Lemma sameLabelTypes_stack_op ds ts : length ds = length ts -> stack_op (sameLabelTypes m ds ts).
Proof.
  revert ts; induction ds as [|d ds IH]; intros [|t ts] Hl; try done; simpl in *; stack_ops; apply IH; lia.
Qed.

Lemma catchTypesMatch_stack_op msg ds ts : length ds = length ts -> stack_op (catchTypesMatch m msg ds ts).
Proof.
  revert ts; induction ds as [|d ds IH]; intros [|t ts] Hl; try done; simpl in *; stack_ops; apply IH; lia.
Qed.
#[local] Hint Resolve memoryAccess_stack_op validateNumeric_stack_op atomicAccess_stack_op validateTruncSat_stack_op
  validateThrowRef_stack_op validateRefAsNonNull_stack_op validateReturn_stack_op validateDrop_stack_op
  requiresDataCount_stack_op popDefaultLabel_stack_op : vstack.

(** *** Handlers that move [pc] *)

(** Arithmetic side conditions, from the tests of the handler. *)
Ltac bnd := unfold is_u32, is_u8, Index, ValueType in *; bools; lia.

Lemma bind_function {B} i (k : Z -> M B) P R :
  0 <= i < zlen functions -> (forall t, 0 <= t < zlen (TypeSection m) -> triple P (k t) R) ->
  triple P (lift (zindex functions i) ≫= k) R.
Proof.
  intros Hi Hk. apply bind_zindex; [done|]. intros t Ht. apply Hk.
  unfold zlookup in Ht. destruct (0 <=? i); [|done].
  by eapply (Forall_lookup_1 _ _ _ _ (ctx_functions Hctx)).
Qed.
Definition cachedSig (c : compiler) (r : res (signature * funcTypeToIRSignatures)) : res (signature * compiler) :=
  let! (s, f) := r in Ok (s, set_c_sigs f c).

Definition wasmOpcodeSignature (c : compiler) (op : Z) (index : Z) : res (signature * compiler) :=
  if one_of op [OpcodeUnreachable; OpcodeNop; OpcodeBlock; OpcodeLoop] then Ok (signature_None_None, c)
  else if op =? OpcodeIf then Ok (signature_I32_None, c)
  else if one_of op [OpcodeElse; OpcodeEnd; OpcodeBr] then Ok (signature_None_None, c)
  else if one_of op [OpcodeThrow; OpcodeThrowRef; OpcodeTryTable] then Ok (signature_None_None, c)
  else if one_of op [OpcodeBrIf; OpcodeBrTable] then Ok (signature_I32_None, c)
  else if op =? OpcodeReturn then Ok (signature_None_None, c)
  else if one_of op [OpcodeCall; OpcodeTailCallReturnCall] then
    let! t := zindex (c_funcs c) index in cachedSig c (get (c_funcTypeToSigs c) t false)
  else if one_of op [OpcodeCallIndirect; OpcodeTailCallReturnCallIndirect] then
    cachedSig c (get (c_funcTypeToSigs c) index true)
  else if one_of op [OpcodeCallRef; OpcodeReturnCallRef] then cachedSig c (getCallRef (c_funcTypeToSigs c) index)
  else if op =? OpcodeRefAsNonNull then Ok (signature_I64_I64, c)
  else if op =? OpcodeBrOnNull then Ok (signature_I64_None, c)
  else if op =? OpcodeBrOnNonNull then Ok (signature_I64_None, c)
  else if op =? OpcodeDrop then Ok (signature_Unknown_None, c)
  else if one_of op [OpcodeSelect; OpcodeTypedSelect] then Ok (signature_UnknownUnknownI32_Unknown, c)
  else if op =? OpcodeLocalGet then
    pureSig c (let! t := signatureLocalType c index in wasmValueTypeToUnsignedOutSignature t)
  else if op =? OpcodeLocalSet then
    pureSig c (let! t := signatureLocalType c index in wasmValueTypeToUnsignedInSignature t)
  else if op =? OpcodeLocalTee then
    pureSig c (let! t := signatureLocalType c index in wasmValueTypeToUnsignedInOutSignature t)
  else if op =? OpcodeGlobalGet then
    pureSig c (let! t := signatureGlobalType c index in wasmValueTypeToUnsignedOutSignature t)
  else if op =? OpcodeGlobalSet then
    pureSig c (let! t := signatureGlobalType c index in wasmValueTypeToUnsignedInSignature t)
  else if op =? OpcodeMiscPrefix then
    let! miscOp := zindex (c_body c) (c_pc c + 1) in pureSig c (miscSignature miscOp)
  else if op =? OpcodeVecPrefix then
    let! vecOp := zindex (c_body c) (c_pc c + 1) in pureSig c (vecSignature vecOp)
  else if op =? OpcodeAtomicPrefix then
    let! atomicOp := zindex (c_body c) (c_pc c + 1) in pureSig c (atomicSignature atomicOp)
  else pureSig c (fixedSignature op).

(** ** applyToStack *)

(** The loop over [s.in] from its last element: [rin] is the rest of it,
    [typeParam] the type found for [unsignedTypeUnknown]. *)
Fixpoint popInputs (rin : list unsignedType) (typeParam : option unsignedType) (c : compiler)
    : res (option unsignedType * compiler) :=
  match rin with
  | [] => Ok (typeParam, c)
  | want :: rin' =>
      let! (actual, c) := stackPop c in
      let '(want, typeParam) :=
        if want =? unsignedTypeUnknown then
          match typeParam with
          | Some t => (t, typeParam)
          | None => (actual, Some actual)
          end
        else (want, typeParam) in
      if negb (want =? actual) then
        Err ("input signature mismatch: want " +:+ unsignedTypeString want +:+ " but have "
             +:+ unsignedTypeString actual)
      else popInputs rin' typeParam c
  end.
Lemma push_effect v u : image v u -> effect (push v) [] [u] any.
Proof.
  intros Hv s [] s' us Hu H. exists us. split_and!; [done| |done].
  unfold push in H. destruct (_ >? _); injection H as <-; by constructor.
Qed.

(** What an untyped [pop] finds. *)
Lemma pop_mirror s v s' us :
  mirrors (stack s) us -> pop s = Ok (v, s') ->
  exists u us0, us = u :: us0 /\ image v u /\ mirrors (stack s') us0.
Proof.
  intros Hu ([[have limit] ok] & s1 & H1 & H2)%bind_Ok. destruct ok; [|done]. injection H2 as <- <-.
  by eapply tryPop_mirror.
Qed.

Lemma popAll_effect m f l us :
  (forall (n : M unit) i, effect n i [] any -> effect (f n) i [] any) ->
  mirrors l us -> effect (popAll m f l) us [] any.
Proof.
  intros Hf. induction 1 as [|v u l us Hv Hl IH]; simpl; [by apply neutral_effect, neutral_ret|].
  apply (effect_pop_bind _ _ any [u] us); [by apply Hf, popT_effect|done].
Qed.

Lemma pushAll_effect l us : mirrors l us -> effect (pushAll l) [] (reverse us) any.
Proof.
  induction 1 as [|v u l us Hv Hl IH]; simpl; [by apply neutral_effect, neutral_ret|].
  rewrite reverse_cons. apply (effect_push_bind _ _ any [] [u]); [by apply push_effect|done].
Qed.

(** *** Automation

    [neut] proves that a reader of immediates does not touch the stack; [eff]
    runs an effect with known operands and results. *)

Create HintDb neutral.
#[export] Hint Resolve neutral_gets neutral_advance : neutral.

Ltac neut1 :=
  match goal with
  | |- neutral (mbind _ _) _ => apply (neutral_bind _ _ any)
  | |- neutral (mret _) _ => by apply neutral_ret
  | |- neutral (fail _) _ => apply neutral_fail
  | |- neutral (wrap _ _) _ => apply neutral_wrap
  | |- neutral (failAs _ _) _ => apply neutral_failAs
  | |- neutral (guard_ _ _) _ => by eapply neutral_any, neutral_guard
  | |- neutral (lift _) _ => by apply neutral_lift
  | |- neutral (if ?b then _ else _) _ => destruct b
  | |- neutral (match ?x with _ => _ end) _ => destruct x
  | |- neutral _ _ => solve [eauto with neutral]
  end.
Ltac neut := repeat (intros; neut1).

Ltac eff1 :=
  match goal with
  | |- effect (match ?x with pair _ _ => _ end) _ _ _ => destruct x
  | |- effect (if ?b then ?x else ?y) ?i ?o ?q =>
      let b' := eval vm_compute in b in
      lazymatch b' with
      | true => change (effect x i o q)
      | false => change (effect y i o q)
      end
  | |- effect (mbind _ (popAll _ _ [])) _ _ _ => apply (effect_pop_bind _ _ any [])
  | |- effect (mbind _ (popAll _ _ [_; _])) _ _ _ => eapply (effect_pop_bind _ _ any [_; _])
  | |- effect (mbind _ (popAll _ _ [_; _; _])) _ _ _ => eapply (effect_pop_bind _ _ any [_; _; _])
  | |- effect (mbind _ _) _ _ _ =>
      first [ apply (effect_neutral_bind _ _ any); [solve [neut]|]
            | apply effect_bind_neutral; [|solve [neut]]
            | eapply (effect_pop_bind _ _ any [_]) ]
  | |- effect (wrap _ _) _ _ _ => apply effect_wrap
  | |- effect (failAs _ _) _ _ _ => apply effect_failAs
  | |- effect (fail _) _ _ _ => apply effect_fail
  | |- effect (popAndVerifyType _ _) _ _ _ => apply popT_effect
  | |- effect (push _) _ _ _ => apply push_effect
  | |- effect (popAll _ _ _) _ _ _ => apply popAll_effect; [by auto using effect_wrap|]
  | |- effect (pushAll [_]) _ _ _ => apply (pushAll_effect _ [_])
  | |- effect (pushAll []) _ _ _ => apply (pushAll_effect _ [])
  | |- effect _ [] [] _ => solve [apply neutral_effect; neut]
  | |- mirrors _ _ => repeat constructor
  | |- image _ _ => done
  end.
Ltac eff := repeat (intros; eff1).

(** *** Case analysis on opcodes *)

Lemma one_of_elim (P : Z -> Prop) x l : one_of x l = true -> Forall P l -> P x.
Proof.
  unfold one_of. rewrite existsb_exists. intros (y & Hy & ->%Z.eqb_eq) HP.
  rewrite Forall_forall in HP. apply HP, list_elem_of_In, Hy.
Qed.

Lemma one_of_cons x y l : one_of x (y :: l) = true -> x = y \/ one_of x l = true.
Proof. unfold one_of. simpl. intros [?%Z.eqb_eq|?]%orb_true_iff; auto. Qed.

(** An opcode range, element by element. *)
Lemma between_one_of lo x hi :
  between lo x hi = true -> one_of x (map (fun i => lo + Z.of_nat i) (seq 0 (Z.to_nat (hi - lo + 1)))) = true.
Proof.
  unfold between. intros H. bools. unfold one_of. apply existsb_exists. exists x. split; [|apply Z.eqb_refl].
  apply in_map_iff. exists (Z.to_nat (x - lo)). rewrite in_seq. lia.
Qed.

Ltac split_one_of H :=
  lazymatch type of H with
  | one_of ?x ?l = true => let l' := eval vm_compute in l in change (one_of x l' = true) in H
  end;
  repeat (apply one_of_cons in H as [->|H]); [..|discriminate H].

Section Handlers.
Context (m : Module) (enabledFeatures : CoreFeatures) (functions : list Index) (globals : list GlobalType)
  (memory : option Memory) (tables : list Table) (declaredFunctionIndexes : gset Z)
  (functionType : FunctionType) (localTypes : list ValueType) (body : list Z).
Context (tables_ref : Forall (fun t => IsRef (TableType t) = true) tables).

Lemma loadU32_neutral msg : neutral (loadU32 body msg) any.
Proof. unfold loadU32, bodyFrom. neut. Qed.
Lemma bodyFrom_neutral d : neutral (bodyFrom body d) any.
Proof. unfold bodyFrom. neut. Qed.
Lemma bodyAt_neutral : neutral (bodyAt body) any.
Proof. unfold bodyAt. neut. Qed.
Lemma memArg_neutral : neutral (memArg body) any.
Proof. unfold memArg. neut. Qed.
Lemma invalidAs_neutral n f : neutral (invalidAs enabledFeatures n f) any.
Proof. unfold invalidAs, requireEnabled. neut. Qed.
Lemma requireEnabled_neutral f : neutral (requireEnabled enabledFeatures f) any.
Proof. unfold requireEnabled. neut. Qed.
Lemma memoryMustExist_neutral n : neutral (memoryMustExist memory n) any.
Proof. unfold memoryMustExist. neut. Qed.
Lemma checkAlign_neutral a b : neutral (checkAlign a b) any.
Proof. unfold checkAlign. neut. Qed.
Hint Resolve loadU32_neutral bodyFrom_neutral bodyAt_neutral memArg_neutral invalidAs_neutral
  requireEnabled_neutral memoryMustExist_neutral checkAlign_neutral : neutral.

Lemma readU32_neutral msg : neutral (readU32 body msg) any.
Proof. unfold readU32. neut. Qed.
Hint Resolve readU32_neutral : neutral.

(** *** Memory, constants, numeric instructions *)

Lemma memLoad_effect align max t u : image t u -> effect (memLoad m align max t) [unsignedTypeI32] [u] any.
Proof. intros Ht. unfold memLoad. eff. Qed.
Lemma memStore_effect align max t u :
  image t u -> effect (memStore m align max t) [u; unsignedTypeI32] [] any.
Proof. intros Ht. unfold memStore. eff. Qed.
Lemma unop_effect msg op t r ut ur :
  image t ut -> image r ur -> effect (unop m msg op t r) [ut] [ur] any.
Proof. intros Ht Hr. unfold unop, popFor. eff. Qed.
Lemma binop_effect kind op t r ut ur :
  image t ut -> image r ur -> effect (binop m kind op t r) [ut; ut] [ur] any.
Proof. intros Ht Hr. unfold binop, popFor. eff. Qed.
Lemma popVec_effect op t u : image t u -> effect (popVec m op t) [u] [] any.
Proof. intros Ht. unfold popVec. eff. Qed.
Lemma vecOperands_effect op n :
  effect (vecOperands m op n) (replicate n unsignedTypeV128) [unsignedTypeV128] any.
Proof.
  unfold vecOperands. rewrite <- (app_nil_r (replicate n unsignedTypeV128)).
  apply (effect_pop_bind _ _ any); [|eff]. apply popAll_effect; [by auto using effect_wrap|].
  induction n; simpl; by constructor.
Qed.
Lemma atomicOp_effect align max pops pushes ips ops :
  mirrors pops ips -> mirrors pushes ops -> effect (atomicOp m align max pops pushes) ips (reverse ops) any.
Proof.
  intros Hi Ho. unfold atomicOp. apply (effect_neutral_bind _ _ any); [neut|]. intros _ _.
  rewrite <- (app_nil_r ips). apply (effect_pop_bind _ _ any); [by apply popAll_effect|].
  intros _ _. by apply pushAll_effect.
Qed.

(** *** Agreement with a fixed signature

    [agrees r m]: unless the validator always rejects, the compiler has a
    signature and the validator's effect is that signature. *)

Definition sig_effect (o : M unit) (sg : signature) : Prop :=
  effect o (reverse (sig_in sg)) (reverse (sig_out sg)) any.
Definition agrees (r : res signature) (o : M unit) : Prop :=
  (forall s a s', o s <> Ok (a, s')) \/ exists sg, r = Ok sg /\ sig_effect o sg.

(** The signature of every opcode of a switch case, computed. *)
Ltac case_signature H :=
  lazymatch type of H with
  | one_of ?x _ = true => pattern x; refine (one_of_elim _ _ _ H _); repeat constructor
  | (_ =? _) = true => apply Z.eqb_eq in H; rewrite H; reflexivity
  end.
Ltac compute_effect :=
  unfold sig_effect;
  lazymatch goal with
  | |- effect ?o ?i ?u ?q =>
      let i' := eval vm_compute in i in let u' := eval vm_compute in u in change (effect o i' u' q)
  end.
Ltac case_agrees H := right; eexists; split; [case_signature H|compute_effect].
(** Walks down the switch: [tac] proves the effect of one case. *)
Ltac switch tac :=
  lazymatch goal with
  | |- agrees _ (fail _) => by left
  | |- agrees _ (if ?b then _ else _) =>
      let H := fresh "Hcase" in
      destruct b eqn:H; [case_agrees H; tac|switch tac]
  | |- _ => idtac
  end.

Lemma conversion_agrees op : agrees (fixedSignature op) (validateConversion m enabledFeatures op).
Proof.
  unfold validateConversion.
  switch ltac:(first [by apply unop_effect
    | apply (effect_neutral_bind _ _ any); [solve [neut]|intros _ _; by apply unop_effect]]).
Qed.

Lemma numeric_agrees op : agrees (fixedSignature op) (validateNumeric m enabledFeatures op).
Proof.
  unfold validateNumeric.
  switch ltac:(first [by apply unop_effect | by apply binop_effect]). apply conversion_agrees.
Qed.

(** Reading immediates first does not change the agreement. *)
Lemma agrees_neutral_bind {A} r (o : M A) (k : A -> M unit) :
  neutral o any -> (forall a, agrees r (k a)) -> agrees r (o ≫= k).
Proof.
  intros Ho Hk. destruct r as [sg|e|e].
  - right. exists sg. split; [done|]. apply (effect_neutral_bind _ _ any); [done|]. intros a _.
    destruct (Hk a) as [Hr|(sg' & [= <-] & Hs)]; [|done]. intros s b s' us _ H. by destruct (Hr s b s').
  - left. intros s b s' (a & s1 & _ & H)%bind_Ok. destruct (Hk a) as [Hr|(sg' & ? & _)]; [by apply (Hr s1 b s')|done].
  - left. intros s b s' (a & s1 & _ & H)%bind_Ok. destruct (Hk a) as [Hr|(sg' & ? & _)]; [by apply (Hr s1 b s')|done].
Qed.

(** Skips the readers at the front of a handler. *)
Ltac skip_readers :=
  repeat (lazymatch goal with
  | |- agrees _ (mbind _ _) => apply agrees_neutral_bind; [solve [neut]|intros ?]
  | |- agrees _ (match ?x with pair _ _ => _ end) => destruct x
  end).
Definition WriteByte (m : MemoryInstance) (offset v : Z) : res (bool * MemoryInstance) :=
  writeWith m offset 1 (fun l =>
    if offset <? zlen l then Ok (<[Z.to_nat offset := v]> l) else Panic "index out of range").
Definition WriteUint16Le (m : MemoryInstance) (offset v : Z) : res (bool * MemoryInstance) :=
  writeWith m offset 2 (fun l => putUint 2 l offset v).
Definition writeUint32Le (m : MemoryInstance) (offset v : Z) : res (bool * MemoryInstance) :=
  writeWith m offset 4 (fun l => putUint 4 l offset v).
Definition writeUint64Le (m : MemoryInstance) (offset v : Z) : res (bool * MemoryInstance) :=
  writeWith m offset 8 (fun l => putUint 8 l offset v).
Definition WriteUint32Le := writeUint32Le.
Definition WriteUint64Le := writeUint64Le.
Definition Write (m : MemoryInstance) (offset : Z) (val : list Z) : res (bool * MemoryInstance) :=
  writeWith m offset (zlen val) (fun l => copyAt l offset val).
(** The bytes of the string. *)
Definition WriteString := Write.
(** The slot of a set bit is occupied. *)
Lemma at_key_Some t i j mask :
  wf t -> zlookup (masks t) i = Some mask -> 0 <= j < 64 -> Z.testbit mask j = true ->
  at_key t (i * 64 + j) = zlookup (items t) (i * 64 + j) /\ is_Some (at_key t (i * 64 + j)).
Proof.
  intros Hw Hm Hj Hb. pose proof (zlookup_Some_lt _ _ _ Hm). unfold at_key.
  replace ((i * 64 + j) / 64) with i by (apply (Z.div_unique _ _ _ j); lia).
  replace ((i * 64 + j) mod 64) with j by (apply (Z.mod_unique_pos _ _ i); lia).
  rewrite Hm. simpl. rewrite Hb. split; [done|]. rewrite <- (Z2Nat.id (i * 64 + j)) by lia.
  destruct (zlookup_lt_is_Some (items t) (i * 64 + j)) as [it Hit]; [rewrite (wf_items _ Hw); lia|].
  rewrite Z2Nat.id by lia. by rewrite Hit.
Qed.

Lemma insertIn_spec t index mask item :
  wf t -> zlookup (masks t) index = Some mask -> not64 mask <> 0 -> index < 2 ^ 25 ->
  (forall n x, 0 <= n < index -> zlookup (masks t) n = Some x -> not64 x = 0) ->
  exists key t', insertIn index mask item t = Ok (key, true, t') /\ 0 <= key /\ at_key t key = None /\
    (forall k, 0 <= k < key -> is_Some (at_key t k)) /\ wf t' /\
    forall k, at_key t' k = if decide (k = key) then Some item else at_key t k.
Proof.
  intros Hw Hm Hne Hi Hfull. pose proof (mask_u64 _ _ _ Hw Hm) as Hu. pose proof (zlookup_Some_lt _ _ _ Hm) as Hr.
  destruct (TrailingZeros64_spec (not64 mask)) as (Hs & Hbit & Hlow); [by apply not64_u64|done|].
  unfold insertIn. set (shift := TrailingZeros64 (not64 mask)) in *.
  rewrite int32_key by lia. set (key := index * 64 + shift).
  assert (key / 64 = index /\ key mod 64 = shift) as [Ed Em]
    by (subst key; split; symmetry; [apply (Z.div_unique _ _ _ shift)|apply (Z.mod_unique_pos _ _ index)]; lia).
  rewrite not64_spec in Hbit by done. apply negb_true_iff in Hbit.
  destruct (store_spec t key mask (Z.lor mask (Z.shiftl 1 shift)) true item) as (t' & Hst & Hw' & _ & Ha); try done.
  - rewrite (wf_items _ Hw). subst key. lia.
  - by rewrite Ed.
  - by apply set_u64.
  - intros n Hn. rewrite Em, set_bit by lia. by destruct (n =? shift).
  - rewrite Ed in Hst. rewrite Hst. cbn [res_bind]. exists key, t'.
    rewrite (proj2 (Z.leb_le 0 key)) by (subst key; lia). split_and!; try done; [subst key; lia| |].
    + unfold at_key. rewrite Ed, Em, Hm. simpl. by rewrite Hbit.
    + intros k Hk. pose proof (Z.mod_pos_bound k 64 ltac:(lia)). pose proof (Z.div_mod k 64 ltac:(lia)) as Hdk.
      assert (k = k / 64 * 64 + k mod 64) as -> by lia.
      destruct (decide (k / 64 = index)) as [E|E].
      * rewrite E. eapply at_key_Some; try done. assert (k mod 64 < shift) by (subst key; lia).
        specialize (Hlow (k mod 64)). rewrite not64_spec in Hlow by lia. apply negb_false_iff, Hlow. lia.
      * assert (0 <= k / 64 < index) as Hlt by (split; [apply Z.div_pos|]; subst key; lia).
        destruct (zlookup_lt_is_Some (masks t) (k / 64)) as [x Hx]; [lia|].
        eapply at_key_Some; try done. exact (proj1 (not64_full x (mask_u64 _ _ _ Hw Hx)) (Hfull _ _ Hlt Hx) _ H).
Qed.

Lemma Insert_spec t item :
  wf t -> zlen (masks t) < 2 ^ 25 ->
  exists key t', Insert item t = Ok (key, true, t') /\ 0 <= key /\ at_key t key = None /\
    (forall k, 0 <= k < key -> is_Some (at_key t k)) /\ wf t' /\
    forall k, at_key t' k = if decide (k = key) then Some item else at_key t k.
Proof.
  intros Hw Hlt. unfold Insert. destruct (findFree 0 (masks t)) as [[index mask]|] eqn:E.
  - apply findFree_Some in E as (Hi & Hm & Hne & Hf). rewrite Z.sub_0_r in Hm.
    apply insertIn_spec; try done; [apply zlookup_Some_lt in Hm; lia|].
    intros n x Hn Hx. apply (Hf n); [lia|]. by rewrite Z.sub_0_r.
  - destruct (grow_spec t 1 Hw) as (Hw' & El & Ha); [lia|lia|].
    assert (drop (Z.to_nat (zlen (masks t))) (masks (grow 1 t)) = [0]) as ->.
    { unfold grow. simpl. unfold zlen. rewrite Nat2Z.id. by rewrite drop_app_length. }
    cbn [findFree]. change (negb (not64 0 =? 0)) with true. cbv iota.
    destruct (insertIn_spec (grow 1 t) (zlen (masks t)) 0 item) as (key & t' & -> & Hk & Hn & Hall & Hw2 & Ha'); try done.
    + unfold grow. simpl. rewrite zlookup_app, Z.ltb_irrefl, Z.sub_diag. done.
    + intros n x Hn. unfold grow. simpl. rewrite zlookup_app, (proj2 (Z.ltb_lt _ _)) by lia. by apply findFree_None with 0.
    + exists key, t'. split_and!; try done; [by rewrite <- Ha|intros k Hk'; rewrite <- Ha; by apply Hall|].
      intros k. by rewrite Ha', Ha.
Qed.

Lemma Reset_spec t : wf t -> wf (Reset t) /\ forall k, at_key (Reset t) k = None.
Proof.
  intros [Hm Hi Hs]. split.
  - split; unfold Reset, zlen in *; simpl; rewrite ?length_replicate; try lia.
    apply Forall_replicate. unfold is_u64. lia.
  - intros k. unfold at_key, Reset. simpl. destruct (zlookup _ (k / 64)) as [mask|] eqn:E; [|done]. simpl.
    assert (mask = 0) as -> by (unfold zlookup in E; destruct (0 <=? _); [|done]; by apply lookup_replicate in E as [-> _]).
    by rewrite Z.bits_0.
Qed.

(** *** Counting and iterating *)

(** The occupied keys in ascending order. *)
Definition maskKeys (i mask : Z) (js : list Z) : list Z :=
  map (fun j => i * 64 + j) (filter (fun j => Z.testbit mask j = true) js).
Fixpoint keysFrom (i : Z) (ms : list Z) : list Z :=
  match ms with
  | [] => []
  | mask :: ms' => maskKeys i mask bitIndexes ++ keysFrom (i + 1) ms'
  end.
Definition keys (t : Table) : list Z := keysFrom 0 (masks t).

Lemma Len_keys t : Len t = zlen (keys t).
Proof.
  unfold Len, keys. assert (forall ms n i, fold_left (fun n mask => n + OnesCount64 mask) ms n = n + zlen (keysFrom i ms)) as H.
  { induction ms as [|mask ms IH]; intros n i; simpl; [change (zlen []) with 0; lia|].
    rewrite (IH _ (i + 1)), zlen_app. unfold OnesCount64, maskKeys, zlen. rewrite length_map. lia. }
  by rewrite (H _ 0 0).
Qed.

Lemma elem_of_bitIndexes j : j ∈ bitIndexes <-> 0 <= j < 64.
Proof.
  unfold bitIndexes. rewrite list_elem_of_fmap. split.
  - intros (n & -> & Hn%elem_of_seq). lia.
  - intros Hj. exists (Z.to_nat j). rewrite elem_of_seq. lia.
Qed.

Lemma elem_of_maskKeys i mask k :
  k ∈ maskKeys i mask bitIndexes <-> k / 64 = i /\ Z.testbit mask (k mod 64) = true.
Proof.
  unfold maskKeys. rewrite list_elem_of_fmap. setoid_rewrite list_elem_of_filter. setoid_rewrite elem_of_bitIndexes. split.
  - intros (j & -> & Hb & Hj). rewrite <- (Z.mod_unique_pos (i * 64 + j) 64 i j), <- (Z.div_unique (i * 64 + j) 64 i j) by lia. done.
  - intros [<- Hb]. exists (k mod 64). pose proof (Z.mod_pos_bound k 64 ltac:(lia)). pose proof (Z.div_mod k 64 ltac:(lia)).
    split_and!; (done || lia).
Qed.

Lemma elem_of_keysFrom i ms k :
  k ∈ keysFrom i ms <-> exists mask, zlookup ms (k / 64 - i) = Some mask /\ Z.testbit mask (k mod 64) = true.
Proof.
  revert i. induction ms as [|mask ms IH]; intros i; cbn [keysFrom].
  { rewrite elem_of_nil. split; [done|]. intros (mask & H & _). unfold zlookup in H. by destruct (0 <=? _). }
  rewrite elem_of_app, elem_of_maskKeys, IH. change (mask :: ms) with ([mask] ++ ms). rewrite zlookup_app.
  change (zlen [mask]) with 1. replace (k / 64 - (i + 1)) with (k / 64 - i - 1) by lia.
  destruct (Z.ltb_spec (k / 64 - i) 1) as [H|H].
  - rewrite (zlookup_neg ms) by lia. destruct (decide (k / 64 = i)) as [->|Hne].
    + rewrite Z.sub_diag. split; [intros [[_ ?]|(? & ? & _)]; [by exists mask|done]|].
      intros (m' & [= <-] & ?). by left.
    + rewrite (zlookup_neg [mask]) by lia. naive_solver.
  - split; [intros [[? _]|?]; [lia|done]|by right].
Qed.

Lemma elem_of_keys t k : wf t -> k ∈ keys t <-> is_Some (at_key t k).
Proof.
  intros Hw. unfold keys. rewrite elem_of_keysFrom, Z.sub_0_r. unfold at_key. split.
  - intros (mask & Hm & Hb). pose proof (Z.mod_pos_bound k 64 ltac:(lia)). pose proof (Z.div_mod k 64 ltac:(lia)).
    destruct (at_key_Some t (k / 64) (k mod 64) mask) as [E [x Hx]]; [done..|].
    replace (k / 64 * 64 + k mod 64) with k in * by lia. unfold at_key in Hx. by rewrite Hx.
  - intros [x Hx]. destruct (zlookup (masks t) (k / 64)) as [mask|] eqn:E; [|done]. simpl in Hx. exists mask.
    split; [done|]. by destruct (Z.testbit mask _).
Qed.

= = = = =

Exercise requirements
Look above for the line with "wf t -> zlookup (masks t) index" and the line with "rewrite int32_key by"; transcribe both and all lines in between, exactly, and nothing else.

Exercise response
  wf t -> zlookup (masks t) index = Some mask -> not64 mask <> 0 -> index < 2 ^ 25 ->
  (forall n x, 0 <= n < index -> zlookup (masks t) n = Some x -> not64 x = 0) ->
  exists key t', insertIn index mask item t = Ok (key, true, t') /\ 0 <= key /\ at_key t key = None /\
    (forall k, 0 <= k < key -> is_Some (at_key t k)) /\ wf t' /\
    forall k, at_key t' k = if decide (k = key) then Some item else at_key t k.
Proof.
  intros Hw Hm Hne Hi Hfull. pose proof (mask_u64 _ _ _ Hw Hm) as Hu. pose proof (zlookup_Some_lt _ _ _ Hm) as Hr.
  destruct (TrailingZeros64_spec (not64 mask)) as (Hs & Hbit & Hlow); [by apply not64_u64|done|].
  unfold insertIn. set (shift := TrailingZeros64 (not64 mask)) in *.
  rewrite int32_key by lia. set (key := index * 64 + shift).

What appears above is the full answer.